One of the responses on the condition of this college today has been the one laced with nostalgia—that in its first couple of decades it was regarded as the one of the best colleges in the Northeast and that many eminent personalities in the region graduated from this college. That should be the Fifties and Sixties, when, then a condemned union territory, was relatively peaceful and life, as they day, was idyllic. However, in the succeeding decades the way of living has been speeding towards the climax of decadence and it reflects clearly on the image of the college.

Nostalgia and glories of the past can be an inspiring lesson but in concrete terms, these elements add little to transform the present sociopolitical and economical conditions—more so in the context of Manipur, where merit has reduced to a mere certificate to be tucked inside the layers of documents of all kinds that we have accumulated over the years of attending schools and colleges. Forget about the jobs, forget about the ideals of learning and forget that ‘education is not the filling of a pail’, according to the quote attributed to WB Yeats, ‘but the lighting of a fire’. All because after scaling the peaks of destruction we are now hitting the rock bottom, with much thanks to the chronic maladies of the society.

Alternatively, the DMC has been a part of the modern history of Manipur. From its establishment in the years of political independence from the British Raj to the subsequent decades of life in the town under the Indian neocolonialism,  the college has seen it all. If we talk about contemporary history, in our second year, we had classes for hardly 40 days in the entire annual academic session. Would it matter to tell you now that it was because of a fake encounter, of a gang rape by army personnel or a high-handed approach of the existing legal military establishment? Hardly so—because then it would be no different from the rock n’ roll fans in the town who are lost in a nostalgia of the 70s and 80’s copycat bands in the town.

A pic from one of the tours in 2005. This was on our way to Darjeeling.
PIC: SOPHIA THINGNAM

Memories and medleys and the verdict

There are two types of people in this world: those who say that the school days are the best time of one’s life, and the others who say it’s the college days.

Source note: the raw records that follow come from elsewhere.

(* ===== verification/Prelude.v ===== *)
(** * D-AI money, entitlement and routing core: a verification development

    D-AI is a multi-tenant AI gateway written in Go: tenants and their users call
    models through it, the platform charges the tenant for each request, the
    tenant charges its user, and both sides top up, subscribe and refund.  This
    development models the part of the program that decides who pays what — every
    balance, entitlement and charge, as the code and its SQL compute them — the
    queue that runs the long requests, and the part that decides which upstream
    serves a request and how often it is called.

    ** The program and its model

    - The _balance ledger_ ([src/internal/billing/ledger], tables [bill_accounts]
      and [bill_credit_lots]) is the only writer of balances: charges, funded
      charges, grants, reversals, expiry and refund reversals.  [Ledger] has one
      definition per operation, [LedgerFacts] the lemmas on lots and balances,
      [LedgerProps] the theorems.
    - _Manual recharge_ ([src/internal/billing/service], [.../pg]) grants and reverses
      credit for administrators and tenants on top of the ledger: [Recharge],
      [RechargeProps].
    - The _purchase policy_ of subscription plans
      ([src/internal/ai/subscription/purchase_policy.go]) limits who may buy what and
      when, over Go's calendar ([CivilTime]): [PurchasePolicy],
      [PurchasePolicyProps].
    - The _subscription shop_ ([src/internal/ai/subscription] and
      [.../adapters/postgres/subscription.go]): orders and their reservation, debit
      and finalization, the janitor that resumes them, activation and expiry of the
      queue, the gate, metering and plan management.  [Subscription] and
      [SubscriptionPlans] hold the operations, [SubscriptionFacts] the lemmas,
      [SubscriptionSystem] the interleavings of all of them, [SubscriptionProps] and
      [SubscriptionDemo] purchase and recovery, [SubscriptionMeter] the usage
      windows.
    - _Top-up pricing_ and _payment orders_ ([src/internal/payment], [src/internal/money]):
      the settings documents and the price of a top-up ([Topup], [TopupProps]);
      orders, gateway settlement, the sweep, refunds and withdrawals ([Payment],
      [PaymentFacts]), as a system of concurrent transactions ([PaymentSystem]) and
      operation by operation ([PaymentProps]).
    - _Pricing a request_ ([src/internal/ai/domain], [.../core/billing],
      [.../formats/usage_evidence.go], [.../serving],
      [.../adapters/postgres/pricebook_billing.go]): exact decimal arithmetic
      ([Decimal]), price tiers and image sizes ([PriceTiers]), the usage a provider
      reports ([UsageEvidence]), the request and its completion decision
      ([Request]), the two sides of its charge ([PriceBookBilling], [PricingProps]).
    - _Settling a request_ ([.../adapters/postgres/request_store.go],
      [request_settlement.go], [request_maintenance.go]): registration, sealing,
      posting, refunds, recovery and retirement ([Settlement], [SettlementFacts]),
      as a step relation ([SettlementSystem], [SettlementProps]).  A posting runs
      [Ledger.Charge] and the subscription's debit, a refund [Ledger.Grant]: the
      three components meet there.
    - The _asynchronous task queue_ ([src/internal/ai/asynctask]): every statement on
      [ai_async_tasks] and [ai_async_task_deliveries] ([AsyncTask]), the engine's
      submission, workers, reaper, queries and webhooks ([AsyncTaskEngine]), their
      interleavings and what their attempt counters count ([AsyncTaskSystem]) and what
      they guarantee ([AsyncTaskProps], [AsyncTaskPages]; [AsyncTaskDemo] has the
      witnesses).  Each attempt runs a request whose id the queue chose, so the
      queue and the settlement together bound what a task costs.

    - _Upstream availability_ ([src/internal/ai/routing/availability.lua] and
      [availability.go]): the health of fault scopes in Redis, cooling, recovery
      probes and admission permits ([Availability]), all callers interleaved and
      replies lost ([AvailabilityFacts]), and what is guaranteed of a recovering
      scope ([AvailabilityProps]).
    - _Executing a request_ ([src/internal/ai/serving]: [execute.go],
      [execute_attempt.go], [execute_candidates.go], [availability.go],
      [pool_selection.go], [scorer.go], [classifier.go], [budget.go]): the outcome
      of a response ([Classify]), candidates and their tiers ([Candidates]), the
      state of the step and the world it calls ([ExecState]), the choice of the
      next candidate ([RouteSelection], [RouteSelectionFacts]), attempts and the
      retry loop ([Execute], [ExecuteFacts], [ExecuteLoop]) and their properties
      ([ExecuteProps], with runs in a scripted world).  It fills
      the [Request] that pricing and settlement read.

    - _Concurrency limits_ ([.../adapters/redis/ratelimit.go],
      [upstream_concurrency.go]): the Redis scripts and the limiters of callers and
      upstream accounts ([ConcurrencyLimit]), all requests interleaved and replies
      lost ([ConcurrencyFacts]), and what they bound ([ConcurrencyProps]).
    - _Groups and price books_ ([src/internal/ai/commercial],
      [src/internal/ai/billingcontrol] and their transactions in
      [.../adapters/postgres]): the tables ([CommercialDB]), the books and their
      entries ([PriceBooks]), groups with their targets, rules and surfaces
      ([Commercial]), the service, the import of one planned group, the deletion of a
      tenant and the histories of all of them ([CommercialService]), the
      invariant ([CommercialFacts]), batches of targets ([CommercialTargets]), the
      version of a group ([CommercialVersion]) and the theorems
      ([CommercialProps]).
    - _Dispatching a request_ ([src/internal/ai/commercial/resolution.go]): Go's
      [path.Match], which matches the patterns of rules ([PathMatch]); client
      surfaces and the matrix of bridges between them ([.../runtimecompat],
      [.../adapters/bridgefmt/runtime.go]; [Surfaces]); the groups a caller may use,
      the rule that decides the model and the targets that may serve it ([Dispatch],
      [DispatchProps]).
    - _Upstream resources_ ([.../upstreamaccess], [upstream_access.go]): accounts,
      credential pools, their models and endpoints, and which tenant may use which at
      what multiplier ([Upstream]).
    - _Routing a request_ ([runtime_target_binder.go], [src/internal/ai/core/runtime],
      [gateway/runtime_route_selector.go]): a target is bound to an upstream, an
      endpoint, a protocol and its prices ([Binder]); the planner, the
      resolver and the selector make the candidates of a request ([RouteSelector],
      [RouteFacts]), with dispatch and binder behind the interfaces
      [CommercialDispatcher] and [RuntimeBindingResolver], whose laws
      ([DispatcherLaws], [BinderLaws]) [RoutePlanProps] discharges for the two
      implementations.
    - The _serving pipeline_ ([src/internal/ai/serving/pipeline.go], [steps.go] and the
      gates beside them, wired in [src/cmd/server/ai_modules.go]): the steps of a
      request in order, their rollback and the finalizers, and the admission gate of
      queued tasks ([Pipeline]), the gates and the checks one by one ([PipelineFacts]),
      the theorems and runs over concrete collaborators ([PipelineProps]).  It is where
      the other components meet: its steps ask the subscriptions, the ledger, the
      selector and the price books (classes of [Pipeline]), register and complete the
      request in the settlement tables, take and give back the slots of
      [ConcurrencyLimit] and run [Execute].

    - _Accounts, sessions and credentials_ ([src/internal/auth], [.../user/pg],
      [.../tenant/pg] and their tables with the trigger in [src/internal/db/init.sql]):
      sign-in, refresh tokens, activation tokens, second factors, the writers of accounts
      and the validation of tokens and of queued tasks ([Auth]), all of them interleaved
      ([AuthSystem]), and what they guarantee ([AuthProps]).  _Invitations_
      ([src/internal/invite], [.../tenant/self_service.go]) and the registration that
      creates an account with one are [Invite].  _API keys_ ([src/internal/ai/identitycontrol],
      [.../adapters/postgres/apikey_repo.go]): their management, the authentication of a
      gateway request by the secret it presents, and the resolvers that authorise a
      request and a queued task by its key ([APIKeys]).

    This file has what they share: machine integers, the transaction monad with
    its inversion tactic [tx_inv], preservation lemmas (hint database
    [tx_preserves]), tables as lists of rows keyed by a column, and [ORDER BY].
    [GoStrings] has the string functions of Go the code calls.

    ** State and operations

    A table is a [gmap] by its key, or the list of its rows in order of insertion
    where the code orders or scans them; a nullable column is an [option]. A
    database transaction is a state transformer [Tx] that returns a value and the
    new state, or an error and no state: the deferred rollback. Row and advisory
    locks are why a transaction is one step (where one of [CommercialService] relies
    on rows it does not lock, [CommercialProps] shows what an interleaving can do);
    what runs between transactions is explicit, as a program of transactions
    ([Subscription.txprog]), or as a step relation whose steps are single
    transactions and which allows any interleaving of them ([PaymentSystem],
    [SubscriptionSystem], [SettlementSystem], [AsyncTaskSystem],
    [AvailabilityFacts], [ConcurrencyFacts], [AuthSystem], [Invite]), or as the
    histories of [CommercialService]. Code that keeps what it did when it fails is
    written in the state monad of [Effect], whose [wp] includes termination; the
    collaborators of the execute step are the operations of the class
    [ExecState.Ports] over an abstract world. A step "other" stands for writers
    outside the component.

    ** What the theorems show

    The retry loop of a request ends within its budget on any answers of the world,
    finishes every admission, and calls an upstream again only where the code means
    to; selection picks by group, manual priority and conversion. A recovering scope
    is probed by one request at a time, and a cooled one returns to service once its
    cooldown is over and two probes went well. Reachability invariants: the ledger's
    lots and balances, one row per reservation and sale, each payment credited once,
    each request charged once, also across retirement, the phases, limits and
    notifications of tasks and what their attempt counters count, the slots a scope
    holds, a price for every active rule of an active group. Authorisation, end to
    end: a candidate belongs to a group its caller may use, is bound to a resource
    its tenant was granted, speaks a protocol the group and the bridges allow, at
    the prices of both, and within the plan when a subscription pays; dispatch gives
    every such option and no other, and the first matching rule decides. A request
    reaches execution only known, in quota, in credit, routed, priced and on record;
    one that is refused costs nothing; every run ends and gives back what it took. A
    session that ended stays ended, an access token follows its account and is
    accepted until it or its session expires, refresh and activation tokens work
    once, an invitation is used as often as it says. An API key's secret
    authenticates its owner and nobody else, while key, owner and tenant are active,
    and a queued task is authorised exactly as a request with its key is, but for
    the ban list, which only the gateway reads. Nothing of a group's routing changes
    without its version. The cost of a task across retries, zombies and shutdowns.
    Finality of paid orders and of task outcomes. Refinement of an abstract debit.
    The effect of each operation on every branch: charges and grants, recharge,
    eligibility, metering, pricing, settlement, withdrawal, refund, submission.
    Liveness: purchases complete and crashes are repaired, refunds are accepted,
    loops and page walks end. Equivalence of tier selection with intervals, and the
    round trip of a refund. Where the code does not do what it means to, a theorem
    says exactly when: [LedgerProps.refund_then_expiry_overdebits], the two runs of
    [SubscriptionDemo], the gate at a window's last instant ([SubscriptionMeter]),
    stored settings that cannot be loaded ([TopupProps]),
    [SettlementProps.unconfirmed_stream_is_billed], two deletions of prices that
    race with the groups that sell from them, an import that races with the
    disabling of its price book and one that stores rules with the spaces its check
    ignored ([CommercialProps]), a reaper round that meets more orphans than its
    batch ([AsyncTaskProps]), [AsyncTaskPages.zone_escapes_prefixes], and a
    subscriber without a balance who is served pay-as-you-go
    ([PipelineProps.zero_balance_is_served_payg]).

    ** Bounds and assumptions

    Go's [int] and [int64] are [Z] with [wrap64] written where the code computes;
    [bigint] columns raise out of range. Loops are structural; the clean-up, the
    retry delay and the settlement worker take the fuel the code gives them (its
    batch limits), [PaymentProps.CleanupClosedOrders_exact] shows it suffices, and a
    walk over pages needs no more pages than there are tasks. Selection needs more
    fuel than there are unused candidates and the retry loop more than its budget
    and those together ([ExecuteProps]). Times are integers (nanoseconds).
    Parameters: the clock of each transaction, generated UUIDs, text collation, the
    time-zone database, SHA-256, regular expressions, the decryption of upstream
    keys, URL parsing, the expiry check of JWTs, bcrypt and random tokens (which do
    not repeat), the answers of the payment gateway, of task handlers and of webhook
    receivers, and the rows other sessions hold locked. Rates and multipliers of
    subscriptions and fees are in ten-thousandths; prices and multipliers of
    requests are the exact decimals of their floats. JSON columns are the values
    they encode.

    ** Not modelled

    HTTP transport, the reports of what keys used, configuration, caching,
    scheduling and the portal frontend are glue around the operations above; so are
    the binding cache and the coalescing of concurrent loads, and the re-encryption
    of stored keys. Of the export and import of groups only the transaction that
    writes one planned group is modelled, for any plan: reading a bundle, planning
    and previewing its import and exporting are not, nor the administration of limit
    policies. The relay of a response and the conversion between provider protocols
    are ports of the execute step (which bridges exist is modelled, what they
    rewrite is not), as are the reviews of prompts; the audit payload, debug
    captures, times, latencies, logs and error texts of attempts are left out. The
    float scores of candidates are a port. Of signing in, the keys and signatures of
    tokens, login limits, one-time codes, bans in Redis and the policies of actors
    are left out. The risk-control engine and the audit trail decide what is
    executed or recorded, not what is charged. [src/internal/ai/db/gen] is generated
    from the queries, which are modelled where an operation runs them. The journal's
    triggers and checkpoints and partition maintenance are left out. *)

From Stdlib Require Export Sorted.
From stdpp Require Export base gmap strings list fin_maps.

Until the scientists prove that a god cannot sit and lay egg or that an egg came first, school days will always be an antithesis to college days. Never mind the comparison; I can speak like a diplomatic ass that there are enough proofs to show whatever it is there in a college, a school has a corresponding attribute and vice-versa.

Instantly I can remember, in those days, all those sorts of long and short rides, basking in the sun at the field (in which place now a brand new auditorium stands) in the winters, participating or indulging in numerous college fests and inter-college competitions, hiking the Cheiraoching, eating the ‘branded aluchop’ at the canteen, going for excursions, street-fights with the members of the students’ organisations and sleepless nights and so on—and I just realise I didn’t recall anything inside the classrooms!

To sum up, there might be a thousand reasons to declare that the DM College, or all four of them, is just another college in the town. No wonder, after 10th and 12th, all the local students who can declare themselves as living beings in the town are leaving the valley and hills, heading to every known city in mainland India with much thanks to their overly responsible parents. Finally, we can say, as their names rhyme, the DM, TM and the BM consist of just animals of the same ‘kingdom’. For now, we can only look forward to the day when there will be some sanity, rather than having another university under the aegis of a government-sponsored education system.